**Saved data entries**
=== Section Start ===
(* ===== verification/Server.v ===== *)
(** * The proxy server ([src/proxy.rs], [src/dangerous_verifier.rs])

    The creation of a server (its certificates, the client it shares with every
    other server of the process, its nonce), the sockets it listens on, and the
    loops that accept connections. *)

From S2P Require Import Prelude Effects Http Rules Net Paths Tls Proxy.
From Stdlib Require Import Ascii.

(** ** Listening *)

Inductive net_op : Type :=
| GenRange (lo hi : Z)                       (** [rng.gen_range(lo..=hi)] *)
| SocketNew (v6 : bool)
| SetFreebind
| SetReuseAddress
| SetNonblocking
| SocketBind (addr : SocketAddr)
| SocketListen (backlog : Z)
| FromStd
| TcpBind (addr : SocketAddr)
| LocalPort (listener : Z)
| SpawnListener (protocol : string) (listener : Z)
| Accept (listener : Z)
| SpawnHandler (protocol : string) (conn : Z) (peer : SocketAddr).

Definition NetSig : Sig :=
  {| op := net_op;
     ans o := match o with
              | GenRange _ _ => Z
              | SetFreebind => bool
              | SocketNew _ | SetReuseAddress | SetNonblocking | SocketBind _ | SocketListen _ =>
                  Result unit Error
              | FromStd | TcpBind _ | LocalPort _ => Result Z Error
              | SpawnListener _ _ | SpawnHandler _ _ _ => unit
              | Accept _ => Result (Z * SocketAddr) Error
              end |}.

Definition net_do (o : op NetSig) : prog NetSig (ans NetSig o) := perform o.

Definition is_specific_non_loopback (ip : IpAddr) : bool :=
  match ip with
  | V4 a => bool_decide (a <> LOCALHOST4) && bool_decide (a <> UNSPECIFIED4)
  | V6 s => bool_decide (s <> LOCALHOST6) && bool_decide (s <> UNSPECIFIED6)
  end.

Definition bind_listener (addr : SocketAddr) : prog NetSig (Result Z Error) :=
  if is_specific_non_loopback (addr_ip addr) then
    let v6 := match addr_ip addr with V4 _ => false | V6 _ => true end in
    _ ⇐? net_do (SocketNew v6);
    _ ⇐ net_do SetFreebind;                  (* a failure is only logged *)
    _ ⇐? net_do SetReuseAddress;
    _ ⇐? net_do SetNonblocking;
    _ ⇐? net_do (SocketBind addr);
    _ ⇐? net_do (SocketListen 128);
    _ ⇐? net_do SetNonblocking;
    net_do FromStd
  else net_do (TcpBind addr).

Fixpoint bind_attempts (n : nat) (start end_ : Z) (ip : IpAddr) : prog NetSig (Result Z Error) :=
  match n with
  | O => Ret (Err (Msg ("No available port found after 16 attempts in range " +:+ dec start +:+
                        "-" +:+ dec end_ +:+ " on " +:+ show_ip ip)))
  | S n' =>
      port ⇐ net_do (GenRange start end_);
      bound ⇐ bind_listener (mkSocketAddr ip port);
      match bound with
      | Ok listener => Ret (Ok listener)
      | Err _ => bind_attempts n' start end_ ip
      end
  end.

Definition bind_to_available_port (start end_ : Z) (ip : IpAddr) : prog NetSig (Result Z Error) :=
  bind_attempts 16 start end_ ip.

Definition bind_or_pick (bind : option SocketAddr) : prog NetSig (Result Z Error) :=
  match bind with
  | Some addr => bind_listener addr
  | None => bind_to_available_port 8000 8999 (V4 LOCALHOST4)
  end.

(** [n] turns of the accept loop: a connection is handled in a task of its own,
    a failed accept is logged, and the loop goes on. *)
Fixpoint listener_task (n : nat) (listener : Z) (protocol : string) : prog NetSig unit :=
  match n with
  | O => Ret tt
  | S n' =>
      accepted ⇐ net_do (Accept listener);
      match accepted with
      | Ok (stream, addr) =>
          _ ⇐ net_do (SpawnHandler protocol stream addr);
          listener_task n' listener protocol
      | Err _ => listener_task n' listener protocol
      end
  end.

(** The address and the loopback port an attempt tried, and how it failed. *)
Definition failed_attempt (start end_ : Z) (ip : IpAddr) (x : Z * Error) : list (event NetSig) :=
  [@Ev NetSig (GenRange start end_) x.1; @Ev NetSig (TcpBind (mkSocketAddr ip x.1)) (Err x.2)].

Lemma bind_attempts_spec n start end_ ip :
  is_specific_non_loopback ip = false ->
  wp (bind_attempts n start end_ ip) (fun t r => exists fs,
    match r with
    | Ok l => exists port, (length fs < n)%nat /\
        t = (fs ≫= failed_attempt start end_ ip) ++
            [@Ev NetSig (GenRange start end_) port;
             @Ev NetSig (TcpBind (mkSocketAddr ip port)) (Ok l)]
    | Err _ => length fs = n /\ t = fs ≫= failed_attempt start end_ ip
    end).
Proof.
  intros Hip. induction n as [|n IH]; [by exists []|].
  cbn [bind_attempts]. wp_step. intros port. simpl. wp_step.
  unfold bind_listener. cbn [addr_ip]. rewrite Hip. intros [l|e]; simpl.
  - exists [], port. split; [simpl; lia|done].
  - eapply wp_mono; [|apply IH]. intros t r (fs & Hr). exists ((port, e) :: fs).
    destruct r as [l|e']; simpl.
    + destruct Hr as (p & Hlen & ->). exists p. split; [simpl; lia|done].
    + destruct Hr as [Hlen ->]. by rewrite Hlen.
Qed.

(** Without a configured address a listener is looked for on the loopback
    interface, one random port of 8000 to 8999 at a time: the first port that
    can be bound is taken, and it gives up only after sixteen that could not. *)
Theorem bind_or_pick_tries_sixteen :
  wp (bind_or_pick None) (fun t r => exists fs,
    match r with
    | Ok l => exists port, (length fs < 16)%nat /\
        t = (fs ≫= failed_attempt 8000 8999 (V4 LOCALHOST4)) ++
            [@Ev NetSig (GenRange 8000 8999) port;
             @Ev NetSig (TcpBind (mkSocketAddr (V4 LOCALHOST4) port)) (Ok l)]
    | Err _ => length fs = 16%nat /\ t = fs ≫= failed_attempt 8000 8999 (V4 LOCALHOST4)
    end).
Proof. by apply bind_attempts_spec. Qed.

Definition accepted_conn (protocol : string) (e : event NetSig) : option (event NetSig) :=
  match e with
  | {| ev_op := Accept _; ev_ans := Ok (stream, addr) |} =>
      Some (@Ev NetSig (SpawnHandler protocol stream addr) tt)
  | _ => None
  end.

Definition is_handler (e : event NetSig) : option (event NetSig) :=
  match ev_op e with SpawnHandler _ _ _ => Some e | _ => None end.

Definition is_accept (e : event NetSig) : option unit :=
  match ev_op e with Accept _ => Some tt | _ => None end.

(** The accept loop never stops accepting, whatever fails: in any number
    of turns it accepts that many times, and every connection accepted, in
    order, is handed to one handler task with its peer's address. *)
Theorem listener_serves_all (n : nat) (listener : Z) (protocol : string) :
  wp (listener_task n listener protocol) (fun t _ =>
    length (omap is_accept t) = n /\
    omap is_handler t = omap (accepted_conn protocol) t).
Proof.
  induction n as [|n IH]; [done|]. cbn [listener_task]. intros [[stream addr]|e]; simpl.
  - intros []. eapply wp_mono; [|apply IH]. intros t [] [Ha Hh].
    split; [exact (f_equal S Ha)|exact (f_equal (cons _) Hh)].
  - eapply wp_mono; [|apply IH]. intros t [] [Ha Hh].
    split; [exact (f_equal S Ha)|exact Hh].
Qed.

(** ** Verifying upstream certificates *)

(** What [rustls] asks of a verifier. *)
Record ServerCertVerifier : Type := {
  verify_server_cert : forall (end_entity : string) (intermediates : list string)
    (server_name ocsp_response : string) (now : Z), Result unit string;
  verify_tls12_signature : forall message cert dss : string, Result unit string;
  verify_tls13_signature : forall message cert dss : string, Result unit string;
  supported_verify_schemes : list string;
}.

(** The libraries: the stores of roots ([RootCertStore::add] may refuse a
    certificate), Mozilla's roots, the system's, and the verifier of a store. *)
Class WebPki := {
  RootStore : Type;
  webpki_roots : RootStore;
  native_roots : option RootStore;
  add_root : RootStore -> string -> option RootStore;
  webpki_verifier : RootStore -> ServerCertVerifier;
}.

Definition DangerousAcceptAnyVerifier : ServerCertVerifier := {|
  verify_server_cert _ _ _ _ _ := Ok tt;
  verify_tls12_signature _ _ _ := Ok tt;
  verify_tls13_signature _ _ _ := Ok tt;
  supported_verify_schemes :=
    ["RSA_PKCS1_SHA256"; "RSA_PKCS1_SHA384"; "RSA_PKCS1_SHA512"; "ECDSA_NISTP256_SHA256";
     "ECDSA_NISTP384_SHA384"; "ECDSA_NISTP521_SHA512"; "RSA_PSS_SHA256"; "RSA_PSS_SHA384";
     "RSA_PSS_SHA512"; "ED25519"];
|}.

(** [rustls::ClientConfig], without client authentication. *)
Record ClientConfig : Type := { verifier : ServerCertVerifier }.

Definition create_dangerous_client_config : ClientConfig :=
  {| verifier := DangerousAcceptAnyVerifier |}.

(** ** The shared client *)

(** The client of the process: its TLS configuration, the timeout of its
    connector's fallback from IPv6 to IPv4 in milliseconds, its pool, and
    whether it keeps the case of header names. *)
Record HttpsClient : Type := {
  tls_config : ClientConfig;
  happy_eyeballs_ms : option Z;
  pool_idle_timeout_secs : Z;
  pool_max_idle_per_host : Z;
  title_case_headers : bool;
  preserve_header_case : bool;
}.

Definition client_with (config : ClientConfig) (happy_eyeballs_ms : option Z) : HttpsClient :=
  {| tls_config := config; happy_eyeballs_ms := happy_eyeballs_ms; pool_idle_timeout_secs := 5;
     pool_max_idle_per_host := 1; title_case_headers := false; preserve_header_case := true |}.

Inductive server_op : Type :=
| ServerEnvVar (name : string)
| RandomU64.

Definition ServerSig : Sig :=
  {| op := server_op;
     ans o := match o with ServerEnvVar _ => option string | RandomU64 => Z end |}.

Definition DANGER : string := "HTTPJAIL_DANGER_DISABLE_CERT_VALIDATION".

Section ProxyServers.
Context `{R : Rcgen} `{WebPki}.

(** [None] is a panic: a certificate the store does not take. *)
Definition create_client_config_with_ca (ca_cert_der : string) : option ClientConfig :=
  roots ← add_root webpki_roots ca_cert_der;
  Some {| verifier := webpki_verifier roots |}.

(** [HTTPS_CLIENT] is a [OnceLock], here [cell]: what it holds stays.  [None] is
    a panic. *)
Definition init_client_with_ca (cell : option HttpsClient) (ca_cert_der : string)
    : prog ServerSig (option (option HttpsClient)) :=
  match cell with
  | Some client => Ret (Some (Some client))
  | None =>
      danger ⇐ @perform ServerSig (ServerEnvVar DANGER);
      Ret (match danger with
           | Some _ => Some (Some (client_with create_dangerous_client_config None))
           | None =>
               config ← create_client_config_with_ca ca_cert_der;
               Some (Some (client_with config (Some 250)))
           end)
  end.

(** The client a request is sent with, and the cell afterwards. *)
Definition get_client (cell : option HttpsClient) : option (HttpsClient * option HttpsClient) :=
  match cell with
  | Some client => Some (client, cell)
  | None =>
      roots ← native_roots;
      let client := client_with {| verifier := webpki_verifier roots |} None in
      Some (client, Some client)
  end.

(** ** The server *)

Context {E : Type}.

Record ProxyServer : Type := {
  http_bind : option SocketAddr;
  https_bind : option SocketAddr;
  context : ProxyContext E;
  cert_manager : CertificateManager;
}.

Definition NewSig : Sig := sig_sum TlsSig ServerSig.

(** [ProxyServer::new]; [None] is a panic. *)
Definition new (cell : option HttpsClient) (http_bind https_bind : option SocketAddr)
    (rule_engine : RuleEngine E) : prog NewSig (option (ProxyServer * option HttpsClient)) :=
  manager ⇐ lift_l manager_new;
  match manager with
  | Err _ => Ret None
  | Ok cert_manager =>
      initialized ⇐ lift_r (init_client_with_ca cell (get_ca_cert_der cert_manager));
      match initialized with
      | None => Ret None
      | Some cell =>
          random_u64 ⇐ lift_r (@perform ServerSig RandomU64);
          Ret (Some ({| http_bind := http_bind; https_bind := https_bind;
                        context := {| rule_engine := rule_engine; loop_nonce := make_nonce random_u64 |};
                        cert_manager := cert_manager |}, cell))
      end
  end.

Definition start (s : ProxyServer) : prog NetSig (Result (Z * Z) Error) :=
  http_listener ⇐? bind_or_pick (http_bind s);
  http_port ⇐? net_do (LocalPort http_listener);
  _ ⇐ net_do (SpawnListener "HTTP" http_listener);
  https_listener ⇐? bind_or_pick (https_bind s);
  https_port ⇐? net_do (LocalPort https_listener);
  _ ⇐ net_do (SpawnListener "HTTPS" https_listener);
  Ret (Ok (http_port, https_port)).

(** ** What a start does *)

(** A socket bound to an address of a host, listening, the port it got, and the
    task that accepts its connections. *)
Definition listening (addr : SocketAddr) (protocol : string) (port : Z) (t : list (event NetSig)) : Prop :=
  exists v6 freebind listener,
    t = [@Ev NetSig (SocketNew v6) (Ok tt); @Ev NetSig SetFreebind freebind;
         @Ev NetSig SetReuseAddress (Ok tt); @Ev NetSig SetNonblocking (Ok tt);
         @Ev NetSig (SocketBind addr) (Ok tt); @Ev NetSig (SocketListen 128) (Ok tt);
         @Ev NetSig SetNonblocking (Ok tt); @Ev NetSig FromStd (Ok listener);
         @Ev NetSig (LocalPort listener) (Ok port); @Ev NetSig (SpawnListener protocol listener) tt].

Definition bound (addr : SocketAddr) (listener : Z) (t : list (event NetSig)) : Prop :=
  exists v6 freebind,
    t = [@Ev NetSig (SocketNew v6) (Ok tt); @Ev NetSig SetFreebind freebind;
         @Ev NetSig SetReuseAddress (Ok tt); @Ev NetSig SetNonblocking (Ok tt);
         @Ev NetSig (SocketBind addr) (Ok tt); @Ev NetSig (SocketListen 128) (Ok tt);
         @Ev NetSig SetNonblocking (Ok tt); @Ev NetSig FromStd (Ok listener)].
=== Section End ===
**WHAT YOU ARE ASKED TO DO**
Identify the lines in the entries above that contain "Inductive", then copy them out.

**OUTPUT OF THE EXERCISE**
Inductive net_op : Type :=
Inductive server_op : Type :=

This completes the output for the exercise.